> **Problem details**: Starting with the line containing "assert (Hcases : forall" and going on through the line containing "LOG_SIG_MAX x = 2)).", return the lines of the data below exactly, and only those.

====== Records shown

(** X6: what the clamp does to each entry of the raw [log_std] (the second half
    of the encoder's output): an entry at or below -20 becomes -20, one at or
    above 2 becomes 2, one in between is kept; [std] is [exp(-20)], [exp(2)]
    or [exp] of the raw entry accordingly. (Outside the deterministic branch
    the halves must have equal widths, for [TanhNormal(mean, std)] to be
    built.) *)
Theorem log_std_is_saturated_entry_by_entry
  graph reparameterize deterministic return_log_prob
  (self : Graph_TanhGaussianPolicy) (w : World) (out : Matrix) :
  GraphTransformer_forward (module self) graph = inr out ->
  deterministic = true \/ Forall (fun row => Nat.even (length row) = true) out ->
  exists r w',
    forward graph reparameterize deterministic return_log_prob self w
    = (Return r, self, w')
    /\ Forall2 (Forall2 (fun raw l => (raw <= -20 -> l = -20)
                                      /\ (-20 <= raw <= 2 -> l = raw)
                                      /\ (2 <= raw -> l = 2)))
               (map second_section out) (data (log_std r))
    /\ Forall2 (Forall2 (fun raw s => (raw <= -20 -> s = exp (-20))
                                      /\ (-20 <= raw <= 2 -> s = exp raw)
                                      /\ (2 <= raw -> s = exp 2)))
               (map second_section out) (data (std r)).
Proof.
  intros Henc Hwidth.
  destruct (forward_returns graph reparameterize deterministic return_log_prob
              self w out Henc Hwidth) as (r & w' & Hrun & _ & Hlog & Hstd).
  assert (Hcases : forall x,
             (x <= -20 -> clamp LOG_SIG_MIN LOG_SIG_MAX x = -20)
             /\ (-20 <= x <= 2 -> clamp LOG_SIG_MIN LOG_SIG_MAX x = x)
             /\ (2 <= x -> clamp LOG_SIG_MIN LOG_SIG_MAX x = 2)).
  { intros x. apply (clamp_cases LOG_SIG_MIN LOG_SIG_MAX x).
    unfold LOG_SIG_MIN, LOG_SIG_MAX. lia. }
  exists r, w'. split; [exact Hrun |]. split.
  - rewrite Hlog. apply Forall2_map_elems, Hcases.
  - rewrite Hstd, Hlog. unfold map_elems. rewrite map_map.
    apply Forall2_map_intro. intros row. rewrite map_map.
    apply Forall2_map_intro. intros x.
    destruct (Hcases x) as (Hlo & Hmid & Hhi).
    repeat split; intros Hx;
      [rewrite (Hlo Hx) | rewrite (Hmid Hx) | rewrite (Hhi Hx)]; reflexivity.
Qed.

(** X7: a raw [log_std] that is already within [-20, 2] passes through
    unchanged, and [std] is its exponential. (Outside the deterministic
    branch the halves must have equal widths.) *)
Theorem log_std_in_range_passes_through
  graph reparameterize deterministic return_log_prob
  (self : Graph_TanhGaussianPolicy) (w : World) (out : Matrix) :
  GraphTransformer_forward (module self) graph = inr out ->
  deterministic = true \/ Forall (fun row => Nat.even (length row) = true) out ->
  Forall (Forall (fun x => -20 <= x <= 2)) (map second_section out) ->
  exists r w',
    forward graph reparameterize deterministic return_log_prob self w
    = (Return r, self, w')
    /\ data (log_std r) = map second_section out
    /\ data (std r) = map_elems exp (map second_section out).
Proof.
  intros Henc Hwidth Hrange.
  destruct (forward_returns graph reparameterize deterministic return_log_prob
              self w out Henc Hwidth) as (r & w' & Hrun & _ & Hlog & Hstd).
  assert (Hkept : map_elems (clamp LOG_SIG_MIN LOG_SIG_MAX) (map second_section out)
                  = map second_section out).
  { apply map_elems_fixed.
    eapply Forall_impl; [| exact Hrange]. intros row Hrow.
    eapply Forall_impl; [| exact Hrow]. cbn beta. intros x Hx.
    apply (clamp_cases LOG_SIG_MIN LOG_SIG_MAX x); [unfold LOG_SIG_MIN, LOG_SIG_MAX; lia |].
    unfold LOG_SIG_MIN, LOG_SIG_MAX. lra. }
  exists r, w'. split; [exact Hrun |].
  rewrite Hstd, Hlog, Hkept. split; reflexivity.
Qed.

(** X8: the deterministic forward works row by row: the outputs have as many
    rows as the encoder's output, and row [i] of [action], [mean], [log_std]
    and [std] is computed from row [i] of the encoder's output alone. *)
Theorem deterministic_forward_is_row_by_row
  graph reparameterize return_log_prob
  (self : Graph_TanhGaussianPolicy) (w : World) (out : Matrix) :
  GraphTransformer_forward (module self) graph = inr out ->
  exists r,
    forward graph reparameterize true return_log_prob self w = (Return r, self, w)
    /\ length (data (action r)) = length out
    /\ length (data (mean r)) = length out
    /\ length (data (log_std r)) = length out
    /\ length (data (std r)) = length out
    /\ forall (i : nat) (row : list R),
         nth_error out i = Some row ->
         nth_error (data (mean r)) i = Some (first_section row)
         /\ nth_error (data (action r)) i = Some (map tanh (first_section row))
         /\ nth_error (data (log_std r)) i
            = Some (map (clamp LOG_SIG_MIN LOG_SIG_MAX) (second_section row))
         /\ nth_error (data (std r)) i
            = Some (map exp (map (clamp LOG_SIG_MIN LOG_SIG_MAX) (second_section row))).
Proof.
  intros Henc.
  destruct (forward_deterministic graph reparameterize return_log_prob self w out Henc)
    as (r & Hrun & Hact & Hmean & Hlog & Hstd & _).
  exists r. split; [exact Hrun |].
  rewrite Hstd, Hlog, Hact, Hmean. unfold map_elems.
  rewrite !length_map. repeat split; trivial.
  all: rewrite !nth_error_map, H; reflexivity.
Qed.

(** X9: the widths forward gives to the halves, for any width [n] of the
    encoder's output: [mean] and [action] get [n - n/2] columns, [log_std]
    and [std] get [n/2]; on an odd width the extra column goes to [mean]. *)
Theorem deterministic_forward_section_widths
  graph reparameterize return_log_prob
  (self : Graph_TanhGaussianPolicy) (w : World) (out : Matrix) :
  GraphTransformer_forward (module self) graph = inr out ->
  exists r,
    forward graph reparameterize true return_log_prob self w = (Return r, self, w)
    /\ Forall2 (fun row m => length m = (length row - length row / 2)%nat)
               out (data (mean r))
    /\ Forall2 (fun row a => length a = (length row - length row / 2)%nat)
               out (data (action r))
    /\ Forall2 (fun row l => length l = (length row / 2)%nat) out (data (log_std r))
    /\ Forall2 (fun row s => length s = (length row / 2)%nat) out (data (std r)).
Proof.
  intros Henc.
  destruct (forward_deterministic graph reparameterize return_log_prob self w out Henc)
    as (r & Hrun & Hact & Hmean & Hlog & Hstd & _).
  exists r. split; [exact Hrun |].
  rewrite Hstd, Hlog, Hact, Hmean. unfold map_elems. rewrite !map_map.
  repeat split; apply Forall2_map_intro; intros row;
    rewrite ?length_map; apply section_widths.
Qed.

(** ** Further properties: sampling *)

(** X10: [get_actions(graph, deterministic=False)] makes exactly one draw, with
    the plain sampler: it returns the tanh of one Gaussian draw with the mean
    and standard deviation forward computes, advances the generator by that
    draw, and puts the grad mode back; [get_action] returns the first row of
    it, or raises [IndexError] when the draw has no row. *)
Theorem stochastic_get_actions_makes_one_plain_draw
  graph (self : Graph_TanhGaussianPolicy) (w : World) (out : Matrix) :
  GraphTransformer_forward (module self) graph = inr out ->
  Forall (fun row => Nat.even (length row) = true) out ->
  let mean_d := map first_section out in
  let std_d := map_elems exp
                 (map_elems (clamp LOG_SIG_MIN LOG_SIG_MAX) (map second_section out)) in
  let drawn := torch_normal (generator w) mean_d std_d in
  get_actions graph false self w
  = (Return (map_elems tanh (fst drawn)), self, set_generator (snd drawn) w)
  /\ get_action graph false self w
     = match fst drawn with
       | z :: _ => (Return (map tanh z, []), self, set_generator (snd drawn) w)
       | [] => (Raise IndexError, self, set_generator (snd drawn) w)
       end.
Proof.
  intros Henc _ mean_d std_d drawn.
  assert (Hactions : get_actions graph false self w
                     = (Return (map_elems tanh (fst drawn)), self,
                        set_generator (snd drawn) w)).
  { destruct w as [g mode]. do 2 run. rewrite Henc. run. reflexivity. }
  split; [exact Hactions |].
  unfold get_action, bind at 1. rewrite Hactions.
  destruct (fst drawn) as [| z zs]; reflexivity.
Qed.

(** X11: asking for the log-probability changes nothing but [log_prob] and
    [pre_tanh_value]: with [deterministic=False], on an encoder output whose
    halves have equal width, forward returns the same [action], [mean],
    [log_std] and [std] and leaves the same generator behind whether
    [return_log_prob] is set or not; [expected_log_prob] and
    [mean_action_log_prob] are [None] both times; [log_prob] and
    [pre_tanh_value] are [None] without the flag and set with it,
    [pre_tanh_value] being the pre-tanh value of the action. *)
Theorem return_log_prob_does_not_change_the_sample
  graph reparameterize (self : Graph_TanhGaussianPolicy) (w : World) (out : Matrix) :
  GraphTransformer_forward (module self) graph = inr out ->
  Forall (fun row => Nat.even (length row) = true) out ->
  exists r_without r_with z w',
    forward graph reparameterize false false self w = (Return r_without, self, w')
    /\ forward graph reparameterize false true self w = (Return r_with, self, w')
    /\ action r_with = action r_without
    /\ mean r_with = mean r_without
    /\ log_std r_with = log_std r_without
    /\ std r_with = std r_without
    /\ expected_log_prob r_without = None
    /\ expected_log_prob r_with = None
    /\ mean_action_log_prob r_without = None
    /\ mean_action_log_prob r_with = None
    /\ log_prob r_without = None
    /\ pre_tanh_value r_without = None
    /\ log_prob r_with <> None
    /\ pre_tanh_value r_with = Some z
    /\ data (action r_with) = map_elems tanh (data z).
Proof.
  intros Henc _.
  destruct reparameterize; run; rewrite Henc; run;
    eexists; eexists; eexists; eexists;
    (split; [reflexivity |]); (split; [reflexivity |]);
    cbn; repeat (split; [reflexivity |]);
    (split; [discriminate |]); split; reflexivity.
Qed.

============

> **Solved problem**:
  assert (Hcases : forall x,
             (x <= -20 -> clamp LOG_SIG_MIN LOG_SIG_MAX x = -20)
             /\ (-20 <= x <= 2 -> clamp LOG_SIG_MIN LOG_SIG_MAX x = x)
             /\ (2 <= x -> clamp LOG_SIG_MIN LOG_SIG_MAX x = 2)).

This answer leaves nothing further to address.